Content starts

Lemma skipCovered_suffix e post : skipCovered e post `suffix_of` post.
Proof.
  induction post as [|g post IH]; simpl; [done|].
  destruct (decide _); [by apply suffix_cons_r|done].
Qed.

Lemma skipCovered_head e post g post' :
  skipCovered e post = g :: post' → ¬ CuesInfos.end_ g < e.
Proof.
  induction post as [|g0 post IH]; simpl; [done|].
  destruct (decide _); [done|]. by intros [= -> ->].
Qed.

(** *** The buffer after [insert], by cases *)

Lemma insert_buffer_push this cues start end_ :
  list_find (λ g, start < CuesInfos.end_ g) (_cuesBuffer this) = None →
  insert this cues start end_
  = mk (arrays this) (_cuesBuffer this ++ [CuesInfos.mk start end_ cues]).
Proof. intros H. unfold insert. by rewrite H. Qed.

Lemma insert_buffer_found this cues start end_ pre g post :
  _cuesBuffer this = pre ++ g :: post →
  Forall (λ x, ¬ start < CuesInfos.end_ x) pre →
  start < CuesInfos.end_ g →
  _cuesBuffer (insert this cues start end_)
  = pre ++ resolved (CuesInfos.mk start end_ cues) g post.
Proof.
  intros Hbuf Hpre Hg. unfold insert, resolved. rewrite Hbuf.
  rewrite (find_at_split (λ g, start < CuesInfos.end_ g)) by done.
  cbn [CuesInfos.start CuesInfos.end_].
  repeat (rewrite ?set_at_split, ?array_set_at_split, ?splice_after_split;
          try rewrite (splice_at_split pre (_ :: _)); cbn [_cuesBuffer app];
          first [ done | case_match ]).
  all: rewrite ?length_app in *; cbn [length] in *.
  all: replace (length pre + S (length post) - S (length pre))%nat
         with (length post) in * by lia.
  all: rewrite dropCovered_split in * by done.
  all: rewrite lookup_at_split in *.
  all: destruct (skipCovered end_ post) as [|g' post'] eqn:Hskip;
         simplify_eq/=.
  all: rewrite ?set_at_split, ?array_set_at_split;
         try rewrite (splice_at_split pre (_ :: _)); try done.
  all: try (rewrite app_nil_r, array_set_at_length; done).
  all: try (match goal with H : areNearlyEqual _ _ = _ |- _ => rewrite H end; done).
  all: congruence.
Qed.

(** *** Orderings *)

Section ordering.
Context {A : Type} (lo hi : A → Q).
Implicit Types (l : list A) (a b : A).

Lemma ordered_app l1 l2 :
  ordered lo hi (l1 ++ l2) ↔
  ordered lo hi l1 ∧ ordered lo hi l2
  ∧ Forall (λ a, Forall (λ b, hi a <= lo b) l2) l1.
Proof.
  induction l1 as [|a l1 IH]; simpl.
  - intuition.
  - rewrite IH, Forall_app, Forall_cons. tauto.
Qed.

Lemma ordered_suffix l1 l2 :
  l1 `suffix_of` l2 → ordered lo hi l2 → ordered lo hi l1.
Proof. intros [k ->]. rewrite ordered_app. tauto. Qed.

Lemma Forall_suffix (P : A → Prop) l1 l2 :
  l1 `suffix_of` l2 → Forall P l2 → Forall P l1.
Proof. intros [k ->]. rewrite Forall_app. tauto. Qed.

Lemma Forall_lower (x y : Q) l :
  y <= x → Forall (λ b, x <= lo b) l → Forall (λ b, y <= lo b) l.
Proof.
  intros Hxy H. eapply Forall_impl; [exact H|]. intros b Hb. simpl in Hb. lra.
Qed.

(** In an ordered list, an earlier object ends before a later one starts. *)
Lemma ordered_lookup l i j a b :
  ordered lo hi l → (i < j)%nat → l !! i = Some a → l !! j = Some b →
  hi a <= lo b.
Proof.
  revert i j. induction l as [|c l IH]; intros i j Hord Hij Hi Hj; [done|].
  destruct Hord as (Hc & Hall & Hord).
  destruct i as [|i], j as [|j]; try lia; simpl in *.
  - simplify_eq. by eapply (proj1 (Forall_lookup _ _) Hall).
  - eapply (IH i j); eauto with lia.
Qed.

Lemma ordered_wf l a : ordered lo hi l → a ∈ l → lo a <= hi a.
Proof.
  induction l as [|c l IH]; [by intros _ ?%elem_of_nil|].
  intros (Hc & _ & Hord) [->|?]%elem_of_cons; auto.
Qed.

Lemma ordered_invariant l : ordered lo hi l → ordering_invariant lo hi l.
Proof.
  intros Hord. split; intros i a b Hi Hj.
  - pose proof (ordered_lookup l i (S i) a b Hord) as H.
    pose proof (ordered_wf l a Hord) as Ha.
    specialize (H ltac:(lia) Hi Hj).
    specialize (Ha ltac:(by eapply list_elem_of_lookup_2)). lra.
  - eapply (ordered_lookup l i (S i)); eauto.
Qed.

(** The two adjacent conditions give the pairwise ones. *)
Lemma sorted_by_start_lookup l i j a b :
  sorted_by_start lo l → (i ≤ j)%nat → l !! i = Some a → l !! j = Some b →
  lo a <= lo b.
Proof.
  intros Hs Hij Hi. revert b. induction Hij as [|j Hij IH]; intros b Hj.
  - simplify_eq. lra.
  - destruct (lookup_lt_is_Some_2 l j) as [c Hc];
      [apply lookup_lt_Some in Hj; lia|].
    specialize (IH c Hc). specialize (Hs j c b Hc Hj). lra.
Qed.

Lemma invariant_lookup l i j a b :
  ordering_invariant lo hi l → (i < j)%nat → l !! i = Some a → l !! j = Some b →
  hi a <= lo b.
Proof.
  intros [Hs Hn] Hij Hi Hj.
  destruct (lookup_lt_is_Some_2 l (S i)) as [c Hc];
    [apply lookup_lt_Some in Hj; lia|].
  specialize (Hn i a c Hi Hc).
  pose proof (sorted_by_start_lookup l (S i) j c b Hs ltac:(lia) Hc Hj). lra.
Qed.

End ordering.

(** *** The tolerance test *)

Lemma areNearlyEqual_true a b :
  areNearlyEqual a b = true ↔ a - b <= 0.2 ∧ b - a <= 0.2.
Proof.
  unfold areNearlyEqual, MAX_DELTA_BUFFER_TIME.
  rewrite bool_decide_eq_true, Qabs_Qle_condition. split; intros []; split; lra.
Qed.

Lemma areNearlyEqual_false a b :
  areNearlyEqual a b = false ↔ 0.2 < a - b ∨ 0.2 < b - a.
Proof.
  unfold areNearlyEqual, MAX_DELTA_BUFFER_TIME.
  rewrite bool_decide_eq_false, Qabs_Qle_condition. split.
  - intros H. destruct (Qlt_le_dec 0.2 (a - b)); [by left|].
    destruct (Qlt_le_dec 0.2 (b - a)); [by right|]. exfalso. apply H. split; lra.
  - intros [|] []; lra.
Qed.

Lemma areNearlyEqual_refl a : areNearlyEqual a a = true.
Proof. apply areNearlyEqual_true. split; lra. Qed.

(** *** [insert] keeps the buffer ordered *)

Lemma skipCovered_cases e post :
  skipCovered e post = []
  ∨ ∃ g' post', skipCovered e post = g' :: post'
                ∧ e <= CuesInfos.end_ g'
                ∧ (g' :: post') `suffix_of` post.
Proof.
  destruct (skipCovered e post) as [|g' post'] eqn:H; [by left|right].
  exists g', post'. split; [done|]. split.
  - apply skipCovered_head in H. lra.
  - rewrite <- H. apply skipCovered_suffix.
Qed.

(** Every group standing from the found index on starts at or after
    [start], or where a group that was there started. *)
Lemma resolved_starts new g post :
  CuesInfos.start new < CuesInfos.end_ new →
  Forall (λ b, CuesInfos.start new <= CuesInfos.start b
               ∨ ∃ x, x ∈ g :: post ∧ CuesInfos.start b = CuesInfos.start x)
         (resolved new g post).
Proof.
  intros Hse.
  assert (Hpost : ∀ l, l `suffix_of` post →
            Forall (λ b, CuesInfos.start new <= CuesInfos.start b
               ∨ ∃ x, x ∈ g :: post ∧ CuesInfos.start b = CuesInfos.start x) l).
  { intros l Hl. apply Forall_forall. intros b Hb. right. exists b.
    split; [|done]. right. by eapply elem_of_suffix. }
  assert (Hnew : CuesInfos.start new <= CuesInfos.start new) by lra.
  unfold resolved.
  destruct (skipCovered_cases (CuesInfos.end_ new) post)
    as [Hs|(g' & post' & Hs & _ & Hsuf)]; rewrite Hs;
    repeat case_match;
    repeat (apply Forall_cons; split);
    try (apply Hpost; first [done | by eapply suffix_cons_l]);
    try (by left); try (left; simpl; lra);
    try (right; exists g; split; [by left|done]).
Qed.

Lemma resolved_ordered new g post :
  CuesInfos.start new < CuesInfos.end_ new →
  CuesInfos.start new < CuesInfos.end_ g →
  groups_ordered (g :: post) →
  CuesInfos.end_ new <= CuesInfos.end_ g
  ∨ (areNearlyEqual (CuesInfos.start new) (CuesInfos.start g) = true
     ∧ areNearlyEqual (CuesInfos.end_ new) (CuesInfos.end_ g) = false)
  ∨ (CuesInfos.start g - MAX_DELTA_BUFFER_TIME <= CuesInfos.start new
     ∧ match head post with
       | Some next => CuesInfos.end_ new <= CuesInfos.start next
       | None => True
       end) →
  groups_ordered (resolved new g post).
Proof.
  intros Hse Hsg (Hg & Hgpost & Hpost) Hfits.
  unfold MAX_DELTA_BUFFER_TIME in Hfits.
  (* behind the next group, everything starts later still *)
  assert (Hfits' :
    CuesInfos.end_ new <= CuesInfos.end_ g
    ∨ (areNearlyEqual (CuesInfos.start new) (CuesInfos.start g) = true
       ∧ areNearlyEqual (CuesInfos.end_ new) (CuesInfos.end_ g) = false)
    ∨ (CuesInfos.start g - 0.2 <= CuesInfos.start new
       ∧ Forall (λ b, CuesInfos.end_ new <= CuesInfos.start b) post)).
  { destruct Hfits as [H|[H|[H Hx]]]; [by left|by right; left|].
    right; right. split; [done|].
    destruct post as [|next post']; [constructor|].
    simpl in Hx. destruct Hpost as (Hn & Hnpost & _).
    constructor; [done|]. eapply Forall_lower; [|exact Hnpost]. lra. }
  clear Hfits.
  assert (Hwithin : CuesInfos.end_ new <= CuesInfos.end_ g →
            Forall (λ b, CuesInfos.end_ new <= CuesInfos.start b) post).
  { intros H. eapply Forall_lower; [|exact Hgpost]. done. }
  unfold resolved.
  destruct (areNearlyEqual (CuesInfos.start new) (CuesInfos.start g)) eqn:Hs.
  - apply areNearlyEqual_true in Hs.
    destruct (areNearlyEqual (CuesInfos.end_ new) (CuesInfos.end_ g)) eqn:He.
    + apply areNearlyEqual_true in He.
      simpl. split; [lra|]. split; [|done].
      destruct Hfits' as [H|[[_ H]|[_ H]]]; [by apply Hwithin|done|done].
    + apply areNearlyEqual_false in He.
      destruct (decide (CuesInfos.end_ new < CuesInfos.end_ g)) as [Hlt|Hlt].
      * simpl. split; [lra|]. split; [|split; [lra|done]].
        constructor; [simpl; lra|]. apply Hwithin. lra.
      * destruct (skipCovered_cases (CuesInfos.end_ new) post)
          as [Hk|(g' & post' & Hk & Hle & Hsuf)]; rewrite Hk.
        { simpl. split; [lra|]. split; [constructor|done]. }
        pose proof (ordered_suffix _ _ _ _ Hsuf Hpost) as (Hg' & Hg'post & Hpost').
        destruct (areNearlyEqual (CuesInfos.end_ new) (CuesInfos.end_ g')).
        -- simpl. split; [lra|]. split; [|done].
           eapply Forall_lower; [|exact Hg'post]. done.
        -- simpl. split; [lra|]. split; [|split; [lra|done]].
           constructor; [simpl; lra|]. eapply Forall_lower; [|exact Hg'post]. done.
  - apply areNearlyEqual_false in Hs.
    destruct Hfits' as [Hfits|[[Hfits _]|[Hlo Hnx]]]; [|done|].
    + (* the new range ends within [g] *)
      specialize (Hwithin Hfits).
      destruct (decide (CuesInfos.start new < CuesInfos.start g)).
      * destruct (decide (CuesInfos.end_ new < CuesInfos.start g)).
        -- simpl. split; [lra|]. split; [|done].
           constructor; [lra|done].
        -- simpl. split; [lra|]. split; [|split; [lra|done]].
           constructor; [simpl; lra|done].
      * destruct (bool_decide (CuesInfos.end_ g < CuesInfos.end_ new)
                  || areNearlyEqual (CuesInfos.end_ new) (CuesInfos.end_ g)).
        -- simpl. split; [lra|]. split; [|split; [lra|done]].
           constructor; [simpl; lra|]. eapply Forall_lower; [|exact Hgpost]. lra.
        -- simpl. split; [lra|]. done.
    + rewrite decide_False by lra.
      destruct (bool_decide (CuesInfos.end_ g < CuesInfos.end_ new)
                || areNearlyEqual (CuesInfos.end_ new) (CuesInfos.end_ g)).
      * simpl. split; [lra|]. split; [|split; [lra|done]].
        constructor; [simpl; lra|]. eapply Forall_lower; [|exact Hgpost]. lra.
      * simpl. split; [lra|]. done.
Qed.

Content ends

▶ **Goal of the exercise**: Copy out the range of lines above starting at the line with "Proof. intros [k ->]. rewrite ordered_app." and ending at the line with "Lemma sorted_by_start_lookup l", exactly and including both.

▶ **Exercise output**:
Proof. intros [k ->]. rewrite ordered_app. tauto. Qed.

Lemma Forall_suffix (P : A → Prop) l1 l2 :
  l1 `suffix_of` l2 → Forall P l2 → Forall P l1.
Proof. intros [k ->]. rewrite Forall_app. tauto. Qed.

Lemma Forall_lower (x y : Q) l :
  y <= x → Forall (λ b, x <= lo b) l → Forall (λ b, y <= lo b) l.
Proof.
  intros Hxy H. eapply Forall_impl; [exact H|]. intros b Hb. simpl in Hb. lra.
Qed.

(** In an ordered list, an earlier object ends before a later one starts. *)
Lemma ordered_lookup l i j a b :
  ordered lo hi l → (i < j)%nat → l !! i = Some a → l !! j = Some b →
  hi a <= lo b.
Proof.
  revert i j. induction l as [|c l IH]; intros i j Hord Hij Hi Hj; [done|].
  destruct Hord as (Hc & Hall & Hord).
  destruct i as [|i], j as [|j]; try lia; simpl in *.
  - simplify_eq. by eapply (proj1 (Forall_lookup _ _) Hall).
  - eapply (IH i j); eauto with lia.
Qed.

Lemma ordered_wf l a : ordered lo hi l → a ∈ l → lo a <= hi a.
Proof.
  induction l as [|c l IH]; [by intros _ ?%elem_of_nil|].
  intros (Hc & _ & Hord) [->|?]%elem_of_cons; auto.
Qed.

Lemma ordered_invariant l : ordered lo hi l → ordering_invariant lo hi l.
Proof.
  intros Hord. split; intros i a b Hi Hj.
  - pose proof (ordered_lookup l i (S i) a b Hord) as H.
    pose proof (ordered_wf l a Hord) as Ha.
    specialize (H ltac:(lia) Hi Hj).
    specialize (Ha ltac:(by eapply list_elem_of_lookup_2)). lra.
  - eapply (ordered_lookup l i (S i)); eauto.
Qed.

(** The two adjacent conditions give the pairwise ones. *)
Lemma sorted_by_start_lookup l i j a b :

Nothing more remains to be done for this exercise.